The saga of the Hatfield-McCoy feud in Kentucky and West Virginia is one of the state’s most well-known stories, and now you can follow the its geography, too. Stop by the historic Hatfield-McCoy House Inn in Williamson to purchase your geotour passport, which will guide you through 16 of the most important sites from the historic feud. If you manage to sign the logbooks at all 16 locations, you will get a geocaching token back at the inn.

3. WV State Parks VIPP Program

Have a passion for West Virginia’s beautiful state parklands? Want to become a Very Important Parks Person (VIPP) for West Virginia State Parks and Forests? You can, by picking up registration materials at state park offices, registering and then visiting 15 mandatory state parks, as well as 5 additional parks or forests of your choice. Collect stamps for all 20 parks, and you’ll get a $25 gift certificate.

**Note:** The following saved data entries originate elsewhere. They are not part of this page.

Definition dpp_row_sr (amount : N) : option N :=
  if (0 <? amount) && (amount <? 16) then Some (N.lor _dpp_row_sr amount) else None.

Definition dpp_row_rr (amount : N) : option N :=
  if (0 <? amount) && (amount <? 16) then Some (N.lor _dpp_row_rr amount) else None.

(** Which [dpp_ctrl] encoder is called, with its arguments. *)
Inductive dpp_call :=
| CallQuadPerm (lane0 lane1 lane2 lane3 : N)
| CallRowSl (amount : N)
| CallRowSr (amount : N)
| CallRowRr (amount : N).

Definition dpp_encode (c : dpp_call) : option N :=
  match c with
  | CallQuadPerm l0 l1 l2 l3 => dpp_quad_perm l0 l1 l2 l3
  | CallRowSl a => dpp_row_sl a
  | CallRowSr a => dpp_row_sr a
  | CallRowRr a => dpp_row_rr a
  end.

Definition ds_pattern_bitmode (and_mask or_mask xor_mask : N) : option N :=
  if (and_mask <? 32) && (or_mask <? 32) && (xor_mask <? 32) then
    Some (N.lor (N.lor and_mask (N.shiftl or_mask 5)) (N.shiftl xor_mask 10))
  else None.

(** [enum sendmsg] (the values the encoders use) *)
Definition _sendmsg_gs : N := 2.
Definition _sendmsg_gs_done : N := 3.
Definition sendmsg_id_mask : N := 0xf.

(** [bool] operands of [<<] are promoted to [0] or [1]. *)
Definition sendmsg_gs (cut emit : bool) (stream : N) : option N :=
  if stream <? 4 then
    Some (N.lor (N.lor (N.lor _sendmsg_gs (N.shiftl (N.b2n cut) 4)) (N.shiftl (N.b2n emit) 5))
                (N.shiftl stream 8))
  else None.

Definition sendmsg_gs_done (cut emit : bool) (stream : N) : option N :=
  if stream <? 4 then
    Some (N.lor (N.lor (N.lor _sendmsg_gs_done (N.shiftl (N.b2n cut) 4)) (N.shiftl (N.b2n emit) 5))
                (N.shiftl stream 8))
  else None.

Close Scope N_scope.

(* ------------------------------------------------------------------ *)
(** ** Retargeting the builder, [as_uniform], [v_mul24_imm] *)

(** [Builder::reset()]: no target, so inserts are dropped. *)
Definition reset_null : M unit :=
  b <- get_builder ;;
  put_builder (mkBuilder (b_lm b) false false None (b_it b) (b_precise b) (b_nuw b)).

(** [Builder::reset(block)] / [Builder::reset(instrs)]. *)
Definition reset_instrs (l : list Instruction) : M unit :=
  b <- get_builder ;;
  put_builder (mkBuilder (b_lm b) false false (Some l) (b_it b) (b_precise b) (b_nuw b)).

(** [Builder::moveEnd(block)]: only the target vector changes. *)
Definition moveEnd (l : list Instruction) : M unit :=
  b <- get_builder ;;
  put_builder (mkBuilder (b_lm b) (b_use_iterator b) (b_start b) (Some l) (b_it b)
                         (b_precise b) (b_nuw b)).

(** [Operand::size()]: the size in dwords. *)
Definition Operand_size (o : Operand) : nat := (rc_bytes (op_regClass o) + 3) / 4.

(** [Operand::getTemp()] *)
Definition getTemp (o : Operand) : Temp :=
  match o with OTemp t _ => t | _ => Temp_none end.

(** [Builder::as_uniform] *)
Definition as_uniform (op : Operand) : M Temp :=
  assert (isTemp op) ;;;
  if RegType_eqb (rc_type (t_rc (getTemp op))) vgpr then
    d <- def (mkRC sgpr (Operand_size op) false) ;;
    r <- pseudo p_as_uniform [d] [op] ;;
    ret (res_temp r)
  else ret (getTemp op).

(** [Builder::v_mul24_imm] *)
Definition v_mul24_imm (dst : Definition_) (t : Temp) (imm : Z) : M (option Instruction) :=
  v_mul_imm dst t imm true.

(** An operand reads no temporary numbered [n] or above. *)
Definition op_below (n : nat) (o : Operand) : Prop :=
  match o with OTemp t _ => (t_id t < n)%nat | _ => True end.

(* ------------------------------------------------------------------ *)
(** ** Opcode classes used in the statements *)

Definition is_add_op (op : aco_opcode) : bool :=
  match op with
  | v_add_u32 | v_add_co_u32 | v_add_co_u32_e64 | v_addc_co_u32 => true
  | _ => false
  end.

Definition is_sub_op (op : aco_opcode) : bool :=
  match op with
  | v_sub_u32 | v_sub_co_u32 | v_sub_co_u32_e64 | v_subb_co_u32 => true
  | _ => false
  end.


(* ------------------------------------------------------------------ *)
(** ** The costs of [v_mul_imm] in the words of the spec

    Following the spec's description, to be compared with the
    [instrs_required] and [mul_cost] of [Builder::v_mul_imm]: the
    decomposition costs one unit per set bit where a fused shift-and-add
    exists (GFX9 on), otherwise one shift per set bit above bit 0 plus one
    add per set bit but the first; a multiply costs 1 on the newest tier
    (GFX10 on), otherwise 4, plus 1 when [imm] needs a literal slot. *)

Definition popcount (x : Z) : nat :=
  length (filter (fun i => Z.testbit x (Z.of_nat i)) (seq 0 32)).

Definition claim_decomposition_cost (c : chip_class) (imm : Z) : nat :=
  if chip_ge c GFX9 then popcount imm
  else ((popcount imm - (if Z.testbit imm 0 then 1 else 0)) + (popcount imm - 1))%nat.

Definition claim_multiply_cost (c : chip_class) (imm : Z) : nat :=
  if chip_ge c GFX10 then 1%nat
  else (4 + (if Operand_u32_isLiteral imm then 1 else 0))%nat.

(* ================================================================== *)
(** * Proofs *)

(** ** Generic facts on the semantics *)

Lemma exec_seq_app (l1 l2 : list Instruction) (e : env) :
  exec_seq (l1 ++ l2) e = exec_seq l2 (exec_seq l1 e).
Proof. unfold exec_seq. apply fold_left_app. Qed.

Lemma exec_seq_snoc (l : list Instruction) (i : Instruction) (e : env) :
  exec_seq (l ++ [i]) e = exec_instr i (exec_seq l e).
Proof. rewrite exec_seq_app. reflexivity. Qed.

Lemma fold_upd_notin (ds : list Definition_) (vs : list Z) (e : env) (x : nat) :
  ~ In x (map (fun d => t_id (d_temp d)) ds) ->
  fold_left (fun e' dv => upd e' (t_id (d_temp (fst dv))) (snd dv)) (combine ds vs) e x
  = e x.
Proof.
  revert vs e. induction ds as [|d ds IH]; intros vs e Hn; [reflexivity|].
  destruct vs as [|v vs]; [reflexivity|]. simpl in *.
  rewrite IH by tauto. unfold upd.
  destruct (Nat.eqb_spec x (t_id (d_temp d))); [exfalso; auto | reflexivity].
Qed.

Lemma exec_instr_notin (i : Instruction) (e : env) (x : nat) :
  ~ In x (writes i) -> exec_instr i e x = e x.
Proof. apply fold_upd_notin. Qed.

(** The first definition receives the first result, when no later
    definition writes the same id. *)
Lemma exec_instr_first (i : Instruction) (e : env) (x : nat) (xs : list nat)
    (v : Z) (vs : list Z) :
  writes i = x :: xs -> instr_results i e = v :: vs -> ~ In x xs ->
  exec_instr i e x = v.
Proof.
  intros Hd Hv Hn. unfold exec_instr, writes in *. rewrite Hv.
  destruct (definitions i) as [|d ds]; [discriminate|]. simpl in Hd |- *.
  injection Hd as <- <-.
  rewrite fold_upd_notin by exact Hn. unfold upd. rewrite Nat.eqb_refl. reflexivity.
Qed.

(** ** Builder steps on an end-of-sequence target *)

Section EndMode.
Variables (c : chip_class) (w : nat) (lm : RegClass) (it : nat) (pr nu : bool).
Hypothesis Hlm : fixed_rc_ok lm = true.

(** A builder appending to the end of [L], with [n] the next free id. *)
Definition st (n : nat) (L : list Instruction) : State :=
  mkState (mkProgram c w n) (mkBuilder lm false false (Some L) it pr nu).

Definition flags (d : Definition_) : Definition_ := setNUW (setPrecise d pr) nu.

Lemma create_st fmt op defs ops n L :
  create fmt op defs ops (st n L)
  = Some (mkInstr op fmt ops (map flags defs),
          st n (L ++ [mkInstr op fmt ops (map flags defs)])).
Proof. reflexivity. Qed.

Lemma def_st rc n L :
  def rc (st n L) = Some (Definition_of (mkTemp n rc), st (S n) L).
Proof. reflexivity. Qed.

Lemma shl_st (d : Definition_) (k : Z) (t : Temp) (n : nat) (L : list Instruction) :
  exists i,
    vop2 v_lshlrev_b32 [d] [OConst k; Operand_of_temp t] (st n L) = Some (i, st n (L ++ [i])) /\
    opcode i = v_lshlrev_b32 /\ writes i = [t_id (d_temp d)] /\
    res_op i = Operand_of_temp (d_temp d) /\
    (forall e, exec_instr i e (t_id (d_temp d)) = u32 (Z.shiftl (e (t_id t)) (Z.land k 31))).
Proof.
  eexists. split; [reflexivity|]. repeat split.
  intros e. eapply exec_instr_first; [reflexivity|reflexivity|simpl; tauto].
Qed.

Lemma vadd32_st (dst : Definition_) (ta tb : Temp) (n : nat) (L : list Instruction) :
  rc_type (t_rc tb) = vgpr ->
  exists i n' xs,
    vadd32 dst (Operand_of_temp ta) (Operand_of_temp tb) false undef_s2 false (st n L)
      = Some (i, st n' (L ++ [i])) /\
    (n <= n')%nat /\ is_add_op (opcode i) = true /\
    writes i = t_id (d_temp dst) :: xs /\ (forall x, In x xs -> (n <= x < n')%nat) /\
    (forall e, (t_id (d_temp dst) < n)%nat ->
       exec_instr i e (t_id (d_temp dst)) = u32 (e (t_id ta) + e (t_id tb))).
Proof.
  destruct tb as [idb [tyb szb sdb]]; simpl; intros ->.
  unfold vadd32, hint_vcc, hint_def.
  cbn -[chip_ge chip_lt exec_instr fixed_rc_ok]. rewrite andb_false_r, orb_false_r.
  destruct (chip_lt c GFX9); cbn -[exec_instr fixed_rc_ok]; rewrite ?Hlm;
    cbn -[exec_instr]; do 3 eexists; (split; [reflexivity|]);
    (split; [lia|]); (split; [reflexivity|]); (split; [reflexivity|]);
    (split; [cbn; intros x Hx; lia|]);
    intros e He; (eapply exec_instr_first; [reflexivity|reflexivity|cbn; lia]).
Qed.

Lemma vsub32_st (dst : Definition_) (ta tb : Temp) (n : nat) (L : list Instruction) :
  rc_type (t_rc tb) = vgpr ->
  exists i n' xs,
    vsub32 dst (Operand_of_temp ta) (Operand_of_temp tb) false undef_s2 (st n L)
      = Some (i, st n' (L ++ [i])) /\
    (n <= n')%nat /\ is_sub_op (opcode i) = true /\
    writes i = t_id (d_temp dst) :: xs /\ (forall x, In x xs -> (n <= x < n')%nat) /\
    (forall e, (t_id (d_temp dst) < n)%nat ->
       exec_instr i e (t_id (d_temp dst)) = u32 (e (t_id ta) - e (t_id tb))).
Proof.
  destruct tb as [idb [tyb szb sdb]]; simpl; intros ->.
  unfold vsub32. cbn -[chip_ge chip_lt exec_instr vsub32_encoding].
  destruct (chip_lt c GFX9); cbn -[exec_instr chip_ge]; unfold vsub32_encoding;
    cbn -[exec_instr chip_ge]; rewrite ?andb_false_r, ?andb_true_r;
    destruct (chip_ge c GFX10); cbn -[exec_instr];
    do 3 eexists; (split; [reflexivity|]);
    (split; [lia|]); (split; [reflexivity|]); (split; [reflexivity|]);
    (split; [cbn; intros x Hx; lia|]);
    intros e He; (eapply exec_instr_first; [reflexivity|reflexivity|cbn; lia]).
Qed.

End EndMode.

(** ** Bit facts for [ffs], [u_bit_scan] and [util_bitcount] *)

Lemma ffs_scan_spec (m i : nat) (x : Z) :
  (forall j, 0 <= j < Z.of_nat i -> Z.testbit x j = false) ->
  (exists j, Z.of_nat i <= j < Z.of_nat (i + m) /\ Z.testbit x j = true) ->
  Z.of_nat i <= ffs_scan m i x - 1 < Z.of_nat (i + m) /\
  Z.testbit x (ffs_scan m i x - 1) = true /\
  (forall j, 0 <= j < ffs_scan m i x - 1 -> Z.testbit x j = false).
Proof.
  revert i. induction m as [|m IH]; intros i Hlow [j [Hj Hb]]; [lia|].
  simpl. destruct (Z.testbit x (Z.of_nat i)) eqn:Hi.
  - replace (Z.of_nat i + 1 - 1) with (Z.of_nat i) by lia. auto with zarith.
  - destruct (IH (S i)) as [H1 [H2 H3]].
    + intros j' Hj'. destruct (Z.eq_dec j' (Z.of_nat i)) as [->|Hne]; [exact Hi|].
      apply Hlow. lia.
    + exists j. split; [|exact Hb].
      assert (j <> Z.of_nat i) by (intros ->; congruence). lia.
    + split; [lia|]. auto.
Qed.

Lemma ffs_spec (x : Z) :
  0 < x < 2 ^ 32 ->
  0 <= ffs x - 1 < 32 /\ Z.testbit x (ffs x - 1) = true /\
  (forall j, 0 <= j < ffs x - 1 -> Z.testbit x j = false).
Proof.
  intros Hx. destruct (ffs_scan_spec 32 0 x) as [H1 [H2 H3]].
  - intros j Hj. simpl in Hj. lia.
  - exists (Z.log2 x). split; [|apply Z.bit_log2; lia].
    split; [simpl; apply Z.log2_nonneg|].
    apply Z.log2_lt_pow2; [lia|]. exact (proj2 Hx).
  - unfold ffs. simpl in H1. auto.
Qed.

Lemma lxor_clear_bit (x k : Z) :
  0 <= k -> Z.testbit x k = true ->
  Z.lxor x (Z.shiftl 1 k) = x - 2 ^ k.
Proof.
  intros Hk Hb. rewrite Z.shiftl_1_l.
  set (y := Z.lxor x (2 ^ k)).
  assert (Hy : Z.lxor y (2 ^ k) = x)
    by (unfold y; rewrite Z.lxor_assoc, Z.lxor_nilpotent, Z.lxor_0_r; reflexivity).
  assert (Hand : Z.land y (2 ^ k) = 0).
  { apply Z.bits_inj'. intros j Hj. unfold y.
    rewrite Z.land_spec, Z.lxor_spec, Z.pow2_bits_eqb by lia. rewrite Z.bits_0.
    destruct (Z.eqb_spec k j) as [<-|]; [rewrite Hb; reflexivity|].
    rewrite andb_false_r. reflexivity. }
  pose proof (Z.add_nocarry_lxor y (2 ^ k) Hand) as Hs. lia.
Qed.

Definition bitsum (x : Z) (l : list nat) : nat :=
  fold_right (fun i acc => (if Z.testbit x (Z.of_nat i) then 1 else 0) + acc)%nat 0%nat l.

Lemma bitsum_clear (x : Z) (k : nat) (l : list nat) :
  Z.testbit x (Z.of_nat k) = true ->
  bitsum x l = (bitsum (Z.lxor x (2 ^ Z.of_nat k)) l + count_occ Nat.eq_dec l k)%nat.
Proof.
  intros Hb. induction l as [|a l IH]; [reflexivity|]. simpl.
  rewrite IH, Z.lxor_spec, Z.pow2_bits_eqb by lia.
  destruct (Nat.eq_dec a k) as [->|Hne].
  - rewrite Hb, Z.eqb_refl. simpl. lia.
  - replace (Z.of_nat k =? Z.of_nat a) with false by (symmetry; apply Z.eqb_neq; lia).
    rewrite xorb_false_r. destruct (Z.testbit x (Z.of_nat a)); lia.
Qed.

Lemma bitsum_pos (x : Z) (j : nat) (l : list nat) :
  In j l -> Z.testbit x (Z.of_nat j) = true -> (1 <= bitsum x l)%nat.
Proof.
  intros Hin Hb. induction l as [|a l IH]; [destruct Hin|]. simpl.
  destruct Hin as [->|Hin]; [rewrite Hb; lia|]. specialize (IH Hin). lia.
Qed.

Lemma util_bitcount_clear (x : Z) (k : Z) :
  0 <= k < 32 -> Z.testbit x k = true ->
  util_bitcount x = S (util_bitcount (x - 2 ^ k)).
Proof.
  intros Hk Hb. rewrite <- (lxor_clear_bit x k ltac:(lia) Hb). rewrite Z.shiftl_1_l.
  change (util_bitcount x) with (bitsum x (seq 0 32)).
  change (util_bitcount (Z.lxor x (2 ^ k))) with (bitsum (Z.lxor x (2 ^ k)) (seq 0 32)).
  replace k with (Z.of_nat (Z.to_nat k)) in * by lia.
  rewrite (bitsum_clear x (Z.to_nat k)) by exact Hb.
  assert (Hc : count_occ Nat.eq_dec (seq 0 32) (Z.to_nat k) = 1%nat).
  { apply NoDup_count_occ'; [apply seq_NoDup|]. apply in_seq. lia. }
  rewrite Hc. lia.
Qed.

4. Appalachian Byway Geochallenge

This fun treasure hunt takes you through 175 miles of high country over the Virginia/West Virginia border in the Allegheny Mountains, from Rockbridge County, VA, then west through West Virginia, finally ending at Summersville. Download the instruction sheet with coordinates along the route, as well as questions that you must answer correctly. If you complete all this, you can collect a special geocache coin at one of any county visitor centers along the way.

5. Appalachian Trail Passport

The origins of travelers getting “passports” to record stopover points was along the Camino de Santiago in Spain, where hikers would get books stamped at each hostel they stayed at along the trail as proof they had traversed the whole route. If you want to continue this tradition the old way– by foot– one of the best routes in the nation is the famous Appalachian Trail, which wanders over 2,000 miles from Maine to Georgia. There are hundreds of locations where you can stamp your passport along the trail. In West Virginia, you can get your passport stamped at the Trail Headquarters in Harpers Ferry.

6. National Park Passport Program

The United States National Park Service has its own extensive passport and stamp program, which can easily take a lifetime to complete (the US has 401 national parks). You can rack up a few of them here in West Virginia. Take in the views or run the whitewater at the New River Gorge National River, or brush up on your 19th century history at Harpers Ferry National Historical Park in the eastern panhandle.

Which of these West Virginia challenges have you completed?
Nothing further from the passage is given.